[Collected data]
━━━━━━━━━━
(* ===== verification/Streams.v ===== *)
(** * Byte streams ([include/elm/io/OutStream.h], [InStream.h], [src/io_B*Stream.cpp],
    [src/block_DynBlock.cpp], [src/io_TeeOutStream.cpp])

    The virtual classes [OutStream] and [InStream] are type classes over the
    state of the stream.  A reliable stream is one whose operations never fail
    ([ReliableOut], [ReliableIn]); the streams in memory are reliable, and the
    buffered and tee streams are reliable over reliable streams.  [write] gets
    the block of bytes it writes: its size is the length of the list. *)

From S2P Require Import Prelude.

(* src/include/elm/io/OutStream.h:30-40 OutStream *)
Class OutStream (S : Type) := {
  out_write : S -> list Z -> outcome (Z * S);
  out_writeByte : S -> Z -> outcome (Z * S);
  out_flush : S -> outcome (Z * S) }.

(** The version of [write] for one byte that streams inherit. *)
(* src/src/io_OutStream.cpp:54-57 OutStream::write *)
Definition OutStream_writeByte {S} (write : S -> list Z -> outcome (Z * S)) (s : S) (byte : Z)
    : outcome (Z * S) :=
  write s [byte].

(* src/include/elm/io/InStream.h:31-32 InStream::FAILED *)
Definition IN_FAILED : Z := -1.
(* src/include/elm/io/InStream.h:32-32 InStream::ENDED *)
Definition IN_ENDED : Z := -2.

(** [read(buffer, size)] gives its result and the bytes put in the buffer. *)
(* src/include/elm/io/InStream.h:29-39 InStream *)
Class InStream (S : Type) := {
  in_read : S -> Z -> outcome (Z * list Z * S);
  in_readByte : S -> outcome (Z * S) }.
(* ===== verification/Input.v ===== *)
(** * Formatted input ([src/io_Input.cpp], [include/elm/io/Input.h])

    An [Input] reads any [InStream], with one character pushed back and a state
    of flags.  The commands may throw; [fuel] bounds the loops over characters:
    one more than the number of characters left is always enough. *)

From S2P Require Import Prelude Streams Output.

(* src/include/elm/io/Input.h:115-117 Input *)
Record Input (S : Type) := mkIn { i_strm : S; i_buf : Z; i_state : Z }.
Arguments mkIn {S} _ _ _.
Arguments i_strm {S} _.
Arguments i_buf {S} _.
Arguments i_state {S} _.

(* src/include/elm/io/Input.h:121-124 Input::ENDED *)
Definition ENDED : Z := 1.
Definition FAILED : Z := 2.
Definition IO_ERROR : Z := 4.

(** The characters that the C function [isspace] accepts. *)
Definition isspace (c : Z) : bool := (c =? 32) || ((9 <=? c) && (c <=? 13)).

(* src/src/io_Input.cpp:238-253 test_base *)
Definition test_base (chr base : Z) : Z :=
  let chr := swrap 8 chr in
  if base <? 10 then
    if (ch "0" <=? chr) && (chr <? ch "0" + base) then chr - ch "0" else -1
  else if (ch "0" <=? chr) && (chr <=? ch "9") then chr - ch "0"
  else if (ch "a" <=? chr) && (chr <? ch "a" + base - 10) then chr - ch "a" + 10
  else if (ch "A" <=? chr) && (chr <? ch "A" + base - 10) then chr - ch "A" + 10
  else -1.

Section Input.
Context {S : Type} `{InStream S} (fuel : nat).
Abbreviation InM := (IO (Input S)).

(* src/src/io_Input.cpp:55-56 Input::Input *)
Definition Input_make (stream : S) : Input S := mkIn stream (-1) 0.
(* src/include/elm/io/Input.h:39-39 Input::setStream *)
Definition Input_setStream (stream : S) : InM unit := fun i => Ret (Val tt, mkIn stream (-1) (i_state i)).
(* src/include/elm/io/Input.h:40-43 Input::ended *)
Definition Input_flag (f : Z) (i : Input S) : bool := negb (Z.land (i_state i) f =? 0).
(* src/include/elm/io/Input.h:44-44 Input::resetState *)
Definition Input_resetState : InM unit := fun i =>
  Ret (Val tt, mkIn (i_strm i) (i_buf i) (Z.land (i_state i) (Z.lnot (Z.lor FAILED IO_ERROR)))).

(** [state |= f] and [state = f], on 16 bits. *)
Definition set_flag (f : Z) : InM unit := fun i =>
  Ret (Val tt, mkIn (i_strm i) (i_buf i) (Z.lor (i_state i) f)).
Definition assign_state (f : Z) : InM unit := fun i =>
  Ret (Val tt, mkIn (i_strm i) (i_buf i) (u16 f)).

(* src/src/io_Input.cpp:71-93 Input::get *)
Definition Input_get : InM Z := fun i =>
  if 0 <=? i_buf i then Ret (Val (i_buf i), mkIn (i_strm i) (-1) (i_state i))
  else
    m ← in_readByte (i_strm i);
    let res := m.1 in
    if res <? 0 then
      if res =? IN_FAILED then
        Ret (Throw, mkIn m.2 (i_buf i) (Z.lor (i_state i) (Z.lor IO_ERROR FAILED)))
      else if res =? IN_ENDED then Ret (Val res, mkIn m.2 (i_buf i) (Z.lor (i_state i) ENDED))
      else Crash AssertFailed
    else Ret (Val res, mkIn m.2 (i_buf i) (i_state i)).

(* src/src/io_Input.cpp:112-115 Input::back *)
Definition Input_back (chr : Z) : InM unit := fun i =>
  assertP (i_buf i <? 0) ;; Ret (Val tt, mkIn (i_strm i) (s16 chr) (i_state i)).

(** [while(p(chr)) chr = get();] *)
Definition get_while (p : Z -> bool) (chr : Z) : InM Z :=
  io_iter fuel (fun chr => if p chr then c ← Input_get; mret (inl c) else mret (inr chr)) chr.

(* src/src/io_Input.cpp:99-104 Input::skip *)
Definition Input_skip : InM Z := c ← Input_get; get_while isspace c.

(** The test of the other characters of the pattern in [scanBool]. *)
(* src/src/io_Input.cpp:207-215 Input::scanBool *)
Fixpoint scanBool_match (pattern : list Z) (res : bool) (chr : Z) : InM bool :=
  match pattern with
  | c :: pattern =>
      if c =? chr then
        match pattern with
        | [] => mret res
        | _ => chr ← Input_get; scanBool_match pattern res chr
        end
      else assign_state IN_FAILED ;; mret false
  | [] => if chr =? 0 then lift (Crash OutOfBounds) else assign_state IN_FAILED ;; mret false
  end.

(* src/src/io_Input.cpp:180-216 Input::scanBool *)
Definition Input_scanBool : InM bool :=
  chr ← Input_get;
  let '(pattern, res) :=
    if chr =? ch "1" then (text "1", true)
    else if chr =? ch "0" then (text "0", false)
    else if chr =? ch "t" then (text "true", true)
    else if chr =? ch "f" then (text "false", false)
    else ([], false) in
  scanBool_match pattern res chr.

(* src/src/io_Input.cpp:223-229 Input::scanChar *)
Definition Input_scanChar : InM Z := res ← Input_get; if res <? 0 then throw else mret res.

(** The prefix of a number when no base is given: the base, whether a digit was
    seen, and the current character. *)
(* src/src/io_Input.cpp:267-287 Input::scanULong *)
Definition scan_base (base chr : Z) : InM (Z * bool * Z) :=
  if base =? 0 then
    if chr =? ch "0" then
      chr ← Input_get;
      if (chr =? ch "x") || (chr =? ch "X") then chr ← Input_get; mret (16, false, chr)
      else if (chr =? ch "b") || (chr =? ch "B") then chr ← Input_get; mret (2, false, chr)
      else mret (8, true, chr)
    else mret (10, false, chr)
  else mret (base, false, chr).

(** The loop on the digits on words of [w] bits; the old value is kept on 32
    bits by both versions: [inr None] when the overflow test succeeds. *)
(* src/src/io_Input.cpp:289-301 Input::scanULong *)
Definition scan_digits (w base : Z) (st : bool * Z * Z) : InM (bool * Z * Z + option (bool * Z * Z)) :=
  let '(one, val, chr) := st in
  let digit := test_base chr base in
  if 0 <=? digit then
    let old := u32 val in
    let val := wrap w (val * base + digit) in
    if val <? old then set_flag FAILED ;; mret (inr None)
    else chr ← Input_get; mret (inl (true, val, chr))
  else mret (inr (Some (one, val, chr))).

(* src/src/io_Input.cpp:263-307 Input::scanULong *)
Definition Input_scanULong (base : Z) : InM Z :=
  chr ← Input_skip;
  m ← scan_base base chr;
  let '(base, one, chr) := m in
  r ← io_iter fuel (scan_digits 32 base) (one, 0, chr);
  match r with
  | None => mret 0
  | Some (one, val, chr) =>
      (if 0 <=? chr then Input_back chr else mret tt) ;;
      (if negb (one : bool) then set_flag FAILED else mret tt) ;;
      mret val
  end.

(* src/src/io_Input.cpp:350-396 Input::scanULLong *)
Definition Input_scanULLong (base : Z) : InM Z :=
  chr ← Input_skip;
  m ← scan_base base chr;
  let '(base, one, chr) := m in
  r ← io_iter fuel (scan_digits 64 base) (one, 0, chr);
  match r with
  | None => mret 0
  | Some (one, val, chr) =>
      (if 0 <=? chr then Input_back chr else mret tt) ;;
      if negb (one : bool) then set_flag FAILED ;; mret 0 else mret val
  end.

(** The sign, then the magnitude, which must be less than [2 ^ (w - 1)]. *)
Definition scan_signed (w : Z) (scan : Z -> InM Z) (base : Z) : InM Z :=
  chr ← Input_skip;
  let neg := chr =? ch "-" in
  if negb neg && negb (chr =? ch "+") && (chr <? 0) then set_flag FAILED ;; mret 0
  else
    (if negb neg && negb (chr =? ch "+") then Input_back chr else mret tt) ;;
    val ← scan base;
    if 2 ^ (w - 1) <=? val then set_flag FAILED ;; mret 0
    else mret (if neg then - val else val).
(* src/src/io_Input.cpp:317-340 Input::scanLong *)
Definition Input_scanLong : Z -> InM Z := scan_signed 32 Input_scanULong.
(* src/src/io_Input.cpp:406-429 Input::scanLLong *)
Definition Input_scanLLong : Z -> InM Z := scan_signed 64 Input_scanULLong.

(** The loop of [scanWord]: the characters read, in order. *)
(* src/src/io_Input.cpp:510-514 Input::scanWord *)
Definition scanWord_step (st : list Z * Z) : InM (list Z * Z + list Z * Z) :=
  let '(buf, chr) := st in
  if (0 <=? chr) && negb (isspace chr) then
    chr' ← Input_get; mret (inl (buf ++ [chr], chr'))
  else mret (inr (buf, chr)).
(* src/src/io_Input.cpp:506-520 Input::scanWord *)
Definition Input_scanWord : InM (list Z) :=
  chr ← Input_skip;
  m ← io_iter fuel scanWord_step ([], chr);
  let '(buf, chr) := m in
  (if 0 <=? chr then Input_back chr else mret tt) ;;
  match buf with [] => set_flag FAILED ;; mret [] | _ => mret buf end.

(* src/src/io_Input.cpp:531-536 Input::scanLine *)
Definition scanLine_step (st : list Z * Z) : InM (list Z * Z + list Z * Z) :=
  let '(buf, chr) := st in
  if 0 <=? chr then
    if chr =? 10 then mret (inr (buf ++ [chr], chr))
    else chr' ← Input_get; mret (inl (buf ++ [chr], chr'))
  else mret (inr (buf, chr)).
(* src/src/io_Input.cpp:528-542 Input::scanLine *)
Definition Input_scanLine : InM (list Z) :=
  chr ← Input_get;
  m ← io_iter fuel scanLine_step ([], chr);
  if m.2 =? IN_FAILED then set_flag IO_ERROR ;; mret [] else mret m.1.

(* src/src/io_Input.cpp:549-557 Input::swallow *)
Definition Input_swallow (chr : Z) : InM unit :=
  read ← Input_get;
  if u8 chr =? read then mret tt else Input_back chr ;; throw.

(* src/src/io_Input.cpp:565-579 Input::swallow *)
Fixpoint Input_swallow_string (str : list Z) : InM unit :=
  match str with [] => mret tt | c :: str => Input_swallow c ;; Input_swallow_string str end.

(* src/src/io_Input.cpp:586-591 Input::swallowBlank *)
Definition Input_swallowBlank : InM unit :=
  chr ← Input_get; chr ← get_while (fun c => isspace c && (0 <=? c)) chr; Input_back chr.
End Input.

(** ** Scanning a stream that does not fail *)

Section InputProofs.
Context {S : Type} (pending : S -> list Z -> Prop) `{ReliableByte S pending}.
Implicit Types (i : Input S) (l : list Z).

(** The input [i] has the characters [l] left to scan, in state [st]. *)
Definition input_at i l (st : Z) : Prop :=
  Forall (inw 8) l /\ i_state i = st /\
  exists l', pending (i_strm i) l' /\ (i_buf i < 0 /\ l = l' \/ l = i_buf i :: l').

Definition at_end l (st : Z) : Z := match l with [] => Z.lor st ENDED | _ => st end.

(** The same once the next character [chr] has been got. *)
Definition input_cur i (chr : Z) l (st : Z) : Prop :=
  i_buf i < 0 /\ Forall (inw 8) l /\ chr = default IN_ENDED (head l) /\ input_at i (tail l) (at_end l st).

Lemma get_ok i l st : input_at i l st ->
  exists chr i', Input_get i = Ret (Val chr, i') /\ input_cur i' chr l st.
Proof.
  intros (Hb & <- & l' & Hp & Hl). unfold Input_get. destruct Hl as [[Hneg ->]|El].
  - rewrite (proj2 (Z.leb_gt 0 _)) by lia.
    destruct (readByte_law _ _ Hp) as (s' & E & Hs'). rewrite E. mred. cbn [fst snd]. destruct l' as [|x l'].
    + eexists _, _. split; [done|]. split; [done|]. split; [done|]. split; [done|].
      split; [done|]. split; [done|]. exists []. split; [done|]. by left.
    + apply Forall_cons in Hb as [Hx Hb]. unfold wrap. rewrite Z.mod_small by done.
      rewrite (proj2 (Z.ltb_ge x 0)) by apply Hx. eexists _, _. split; [done|].
      split; [done|]. split; [by constructor|]. split; [done|]. split; [done|]. split; [done|].
      exists l'. split; [done|]. by left.
  - subst l. apply Forall_cons in Hb as [Hx Hb]. rewrite (proj2 (Z.leb_le 0 _)) by apply Hx.
    eexists _, _. split; [done|]. split; [done|]. split; [by constructor|]. split; [done|].
    split; [done|]. split; [done|]. exists l'. split; [done|]. by left.
Qed.

Lemma back_ok i chr l st : input_cur i chr l st -> l <> [] ->
  exists i', Input_back chr i = Ret (Val tt, i') /\ input_at i' l st.
Proof.
  intros (Hn & Hb & Hc & _ & Est & l' & Hp & Hl) Hne. unfold Input_back.
  rewrite (proj2 (Z.ltb_lt _ 0)) by lia. mred. destruct l as [|x l]; [done|]. cbn in Hc, Est, Hl. subst chr.
  pose proof Hb as [Hx Hb']%Forall_cons. destruct Hx as [Hx0 Hx1].
  rewrite swrap_small by (cbn; lia). eexists; split; [done|]. split; [done|]. split; [done|].
  exists l'. split; [done|]. right. cbn. f_equal. destruct Hl as [[_ ->]|El]; [done|].
  rewrite El in Hb'. apply Forall_cons in Hb' as [[] _]. lia.
Qed.

(** [if(chr >= 0) back(chr);] *)
Lemma unget_ok i chr l st : input_cur i chr l st ->
  exists i', (if 0 <=? chr then Input_back chr else mret tt) i = Ret (Val tt, i') /\
    input_at i' l (at_end l st).
Proof.
  intros Hc. destruct l as [|x l].
  - destruct Hc as (_ & _ & -> & Hc). by exists i.
  - pose proof Hc as (_ & Hb & -> & _). apply Forall_cons in Hb as [[Hx _] _]. cbn [head default option_map].
    cbn. rewrite (proj2 (Z.leb_le 0 x)) by done. by apply (back_ok _ x (x :: l)).
Qed.

Lemma cur_get i chr l st : input_cur i chr l st -> l <> [] ->
  exists chr' i', Input_get i = Ret (Val chr', i') /\ input_cur i' chr' (tail l) st.
Proof. intros (_ & _ & _ & Hc) Hl. destruct l; [done|]. by apply get_ok. Qed.

(** Blanks are skipped. *)
Lemma get_while_ok fuel p sp : forall i chr l st,
  input_cur i chr (sp ++ l) st -> Forall (fun c => p c = true) sp ->
  p (default IN_ENDED (head l)) = false -> (length sp < fuel)%nat ->
  exists i', get_while fuel p chr i = Ret (Val (default IN_ENDED (head l)), i') /\
    input_cur i' (default IN_ENDED (head l)) l st.
Proof.
  unfold get_while. revert fuel. induction sp as [|c sp IH]; intros fuel i chr l st Hc Hsp Hp Hf;
    (destruct fuel as [|fuel]; [lia|]); cbn [io_iter].
  - exists i. pose proof Hc as (_ & _ & -> & _). cbn [app] in *. rewrite Hp. done.
  - pose proof Hc as (_ & _ & -> & _). apply Forall_cons in Hsp as [Hc0 Hsp]. cbn [app head default].
    cbn. rewrite Hc0. destruct (cur_get i _ _ _ Hc) as (c1 & i1 & E1 & H1); [done|]. cbn [tail app] in H1.
    destruct (IH fuel i1 c1 l st H1 Hsp Hp) as (i2 & E2 & H2); [cbn in Hf; lia|].
    exists i2. split; [|done]. rewrite (io_bind_Val _ _ i (inl c1) i1); [exact E2|].
    by rewrite (io_bind_Val _ _ _ _ _ E1).
Qed.

Lemma skip_ok fuel sp i l st : input_at i (sp ++ l) st -> Forall (fun c => isspace c = true) sp ->
  isspace (default IN_ENDED (head l)) = false -> (length sp < fuel)%nat ->
  exists i', Input_skip fuel i = Ret (Val (default IN_ENDED (head l)), i') /\
    input_cur i' (default IN_ENDED (head l)) l st.
Proof.
  intros Hi Hsp Hl Hf. destruct (get_ok _ _ _ Hi) as (c & i1 & E1 & H1). unfold Input_skip.
  rewrite (io_bind_Val _ _ _ _ _ E1). by apply (get_while_ok fuel isspace sp).
Qed.

(** *** Digits *)

(** No digit of any base at the start of [l]. *)
Definition ends_number l : Prop := test_base (default IN_ENDED (head l)) 36 = -1.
━━━━━━━━━━
**REQUIRED ACTION**
Beginning at the line with "match str with" and ending at the line with "Definition input_at i", reproduce each line of the data above exactly, and add no other lines.

**SOLUTION TO THIS TASK**
  match str with [] => mret tt | c :: str => Input_swallow c ;; Input_swallow_string str end.

(* src/src/io_Input.cpp:586-591 Input::swallowBlank *)
Definition Input_swallowBlank : InM unit :=
  chr ← Input_get; chr ← get_while (fun c => isspace c && (0 <=? c)) chr; Input_back chr.
End Input.

(** ** Scanning a stream that does not fail *)

Section InputProofs.
Context {S : Type} (pending : S -> list Z -> Prop) `{ReliableByte S pending}.
Implicit Types (i : Input S) (l : list Z).

(** The input [i] has the characters [l] left to scan, in state [st]. *)
Definition input_at i l (st : Z) : Prop :=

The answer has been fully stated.